Input records

(* ===== verification/FileOps.v ===== *)
(** * File handlers: CREATE, CLOSE, READ, WRITE, FLUSH

    Models the handlers of [smb2_file.go].  Each request has a record and a
    parser over the byte reader; the handlers follow the source's order of
    checks. *)

From stdpp Require Import base numbers list gmap strings.
From S2P Require Import Prelude Unicode Constants Types Wire Path Errors HandleMap Sessions Absfs Server.

Open Scope Z_scope.

Definition mapGenericAccess (access : Z) : Z :=
  let result := access in
  let result := if has_flag access GENERIC_READ then
    Z.lor result (Z.lor FILE_READ_DATA (Z.lor FILE_READ_ATTRIBUTES (Z.lor FILE_READ_EA
      (Z.lor READ_CONTROL SYNCHRONIZE)))) else result in
  let result := if has_flag access GENERIC_WRITE then
    Z.lor result (Z.lor FILE_WRITE_DATA (Z.lor FILE_APPEND_DATA (Z.lor FILE_WRITE_ATTRIBUTES
      (Z.lor FILE_WRITE_EA SYNCHRONIZE)))) else result in
  let result := if has_flag access GENERIC_EXECUTE then
    Z.lor result (Z.lor FILE_EXECUTE (Z.lor FILE_READ_ATTRIBUTES SYNCHRONIZE)) else result in
  if has_flag access GENERIC_ALL then
    Z.lor result (Z.lor FILE_READ_DATA (Z.lor FILE_WRITE_DATA (Z.lor FILE_APPEND_DATA
      (Z.lor FILE_READ_EA (Z.lor FILE_WRITE_EA (Z.lor FILE_EXECUTE (Z.lor FILE_DELETE_CHILD
      (Z.lor FILE_READ_ATTRIBUTES (Z.lor FILE_WRITE_ATTRIBUTES (Z.lor DELETE (Z.lor READ_CONTROL
      (Z.lor WRITE_DAC (Z.lor WRITE_OWNER SYNCHRONIZE)))))))))))))
  else result.

(** [(size + 4095) &^ 4095] on [int64]. *)
Definition allocation_size (size : Z) : Z := andnot (s64 (size + 4095)) 4095.

(** The converted request path: separators, one leading slash removed, empty
    means root. *)
Definition request_path (name : gostring) : gostring :=
  let filename := replace_all backslash slash name in
  let filename := TrimPrefix filename [slash] in
  if bool_decide (filename = []) then [slash] else filename.

(** ** Requests *)

Record CreateRequest := mkCreate {
  cr_desiredAccess : Z;
  cr_fileAttributes : Z;
  cr_shareAccess : Z;
  cr_createDisposition : Z;
  cr_createOptions : Z;
  cr_nameOffset : Z;
  cr_nameLength : Z;
}.

Definition parse_create : M ByteReader (option CreateRequest) :=
  structSize ← ReadUint16;
  if negb (structSize =? 57) then mret None
  else
    securityFlags ← ReadOneByte;
    oplockLevel ← ReadOneByte;
    impersonationLevel ← ReadUint32;
    createFlags ← ReadUint64;
    reserved ← ReadUint64;
    desiredAccess ← ReadUint32;
    fileAttributes ← ReadUint32;
    shareAccess ← ReadUint32;
    createDisposition ← ReadUint32;
    createOptions ← ReadUint32;
    nameOffset ← ReadUint16;
    nameLength ← ReadUint16;
    contextsOffset ← ReadUint32;
    contextsLength ← ReadUint32;
    mret (Some (mkCreate desiredAccess fileAttributes shareAccess createDisposition createOptions
                  nameOffset nameLength)).

(** The flags and the file of CLOSE. *)
Definition parse_close : M ByteReader (option (Z * FileID)) :=
  structSize ← ReadUint16;
  if negb (structSize =? 24) then mret None
  else
    flags ← ReadUint16;
    reserved ← ReadUint32;
    fileID ← ReadFileID;
    mret (Some (flags, fileID)).

Record ReadRequest := mkRead { rr_length : Z; rr_offset : Z; rr_fileID : FileID }.

Definition parse_read : M ByteReader (option ReadRequest) :=
  structSize ← ReadUint16;
  if negb (structSize =? 49) then mret None
  else
    padding ← ReadOneByte;
    flags ← ReadOneByte;
    length ← ReadUint32;
    offset ← ReadUint64;
    fileID ← ReadFileID;
    minCount ← ReadUint32;
    channel ← ReadUint32;
    remaining ← ReadUint32;
    infoOffset ← ReadUint16;
    infoLength ← ReadUint16;
    mret (Some (mkRead length offset fileID)).

Record WriteRequest := mkWrite {
  wr_dataOffset : Z; wr_length : Z; wr_offset : Z; wr_fileID : FileID;
}.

What to produce
What you return must match the records above exactly.

Expected output
(* ===== verification/FileOps.v ===== *)
(** * File handlers: CREATE, CLOSE, READ, WRITE, FLUSH

    Models the handlers of [smb2_file.go].  Each request has a record and a
    parser over the byte reader; the handlers follow the source's order of
    checks. *)

From stdpp Require Import base numbers list gmap strings.
From S2P Require Import Prelude Unicode Constants Types Wire Path Errors HandleMap Sessions Absfs Server.

Open Scope Z_scope.

Definition mapGenericAccess (access : Z) : Z :=
  let result := access in
  let result := if has_flag access GENERIC_READ then
    Z.lor result (Z.lor FILE_READ_DATA (Z.lor FILE_READ_ATTRIBUTES (Z.lor FILE_READ_EA
      (Z.lor READ_CONTROL SYNCHRONIZE)))) else result in
  let result := if has_flag access GENERIC_WRITE then
    Z.lor result (Z.lor FILE_WRITE_DATA (Z.lor FILE_APPEND_DATA (Z.lor FILE_WRITE_ATTRIBUTES
      (Z.lor FILE_WRITE_EA SYNCHRONIZE)))) else result in
  let result := if has_flag access GENERIC_EXECUTE then
    Z.lor result (Z.lor FILE_EXECUTE (Z.lor FILE_READ_ATTRIBUTES SYNCHRONIZE)) else result in
  if has_flag access GENERIC_ALL then
    Z.lor result (Z.lor FILE_READ_DATA (Z.lor FILE_WRITE_DATA (Z.lor FILE_APPEND_DATA
      (Z.lor FILE_READ_EA (Z.lor FILE_WRITE_EA (Z.lor FILE_EXECUTE (Z.lor FILE_DELETE_CHILD
      (Z.lor FILE_READ_ATTRIBUTES (Z.lor FILE_WRITE_ATTRIBUTES (Z.lor DELETE (Z.lor READ_CONTROL
      (Z.lor WRITE_DAC (Z.lor WRITE_OWNER SYNCHRONIZE)))))))))))))
  else result.

(** [(size + 4095) &^ 4095] on [int64]. *)
Definition allocation_size (size : Z) : Z := andnot (s64 (size + 4095)) 4095.

(** The converted request path: separators, one leading slash removed, empty
    means root. *)
Definition request_path (name : gostring) : gostring :=
  let filename := replace_all backslash slash name in
  let filename := TrimPrefix filename [slash] in
  if bool_decide (filename = []) then [slash] else filename.

(** ** Requests *)

Record CreateRequest := mkCreate {
  cr_desiredAccess : Z;
  cr_fileAttributes : Z;
  cr_shareAccess : Z;
  cr_createDisposition : Z;
  cr_createOptions : Z;
  cr_nameOffset : Z;
  cr_nameLength : Z;
}.

Definition parse_create : M ByteReader (option CreateRequest) :=
  structSize ← ReadUint16;
  if negb (structSize =? 57) then mret None
  else
    securityFlags ← ReadOneByte;
    oplockLevel ← ReadOneByte;
    impersonationLevel ← ReadUint32;
    createFlags ← ReadUint64;
    reserved ← ReadUint64;
    desiredAccess ← ReadUint32;
    fileAttributes ← ReadUint32;
    shareAccess ← ReadUint32;
    createDisposition ← ReadUint32;
    createOptions ← ReadUint32;
    nameOffset ← ReadUint16;
    nameLength ← ReadUint16;
    contextsOffset ← ReadUint32;
    contextsLength ← ReadUint32;
    mret (Some (mkCreate desiredAccess fileAttributes shareAccess createDisposition createOptions
                  nameOffset nameLength)).

(** The flags and the file of CLOSE. *)
Definition parse_close : M ByteReader (option (Z * FileID)) :=
  structSize ← ReadUint16;
  if negb (structSize =? 24) then mret None
  else
    flags ← ReadUint16;
    reserved ← ReadUint32;
    fileID ← ReadFileID;
    mret (Some (flags, fileID)).

Record ReadRequest := mkRead { rr_length : Z; rr_offset : Z; rr_fileID : FileID }.

Definition parse_read : M ByteReader (option ReadRequest) :=
  structSize ← ReadUint16;
  if negb (structSize =? 49) then mret None
  else
    padding ← ReadOneByte;
    flags ← ReadOneByte;
    length ← ReadUint32;
    offset ← ReadUint64;
    fileID ← ReadFileID;
    minCount ← ReadUint32;
    channel ← ReadUint32;
    remaining ← ReadUint32;
    infoOffset ← ReadUint16;
    infoLength ← ReadUint16;
    mret (Some (mkRead length offset fileID)).

Record WriteRequest := mkWrite {
  wr_dataOffset : Z; wr_length : Z; wr_offset : Z; wr_fileID : FileID;
}.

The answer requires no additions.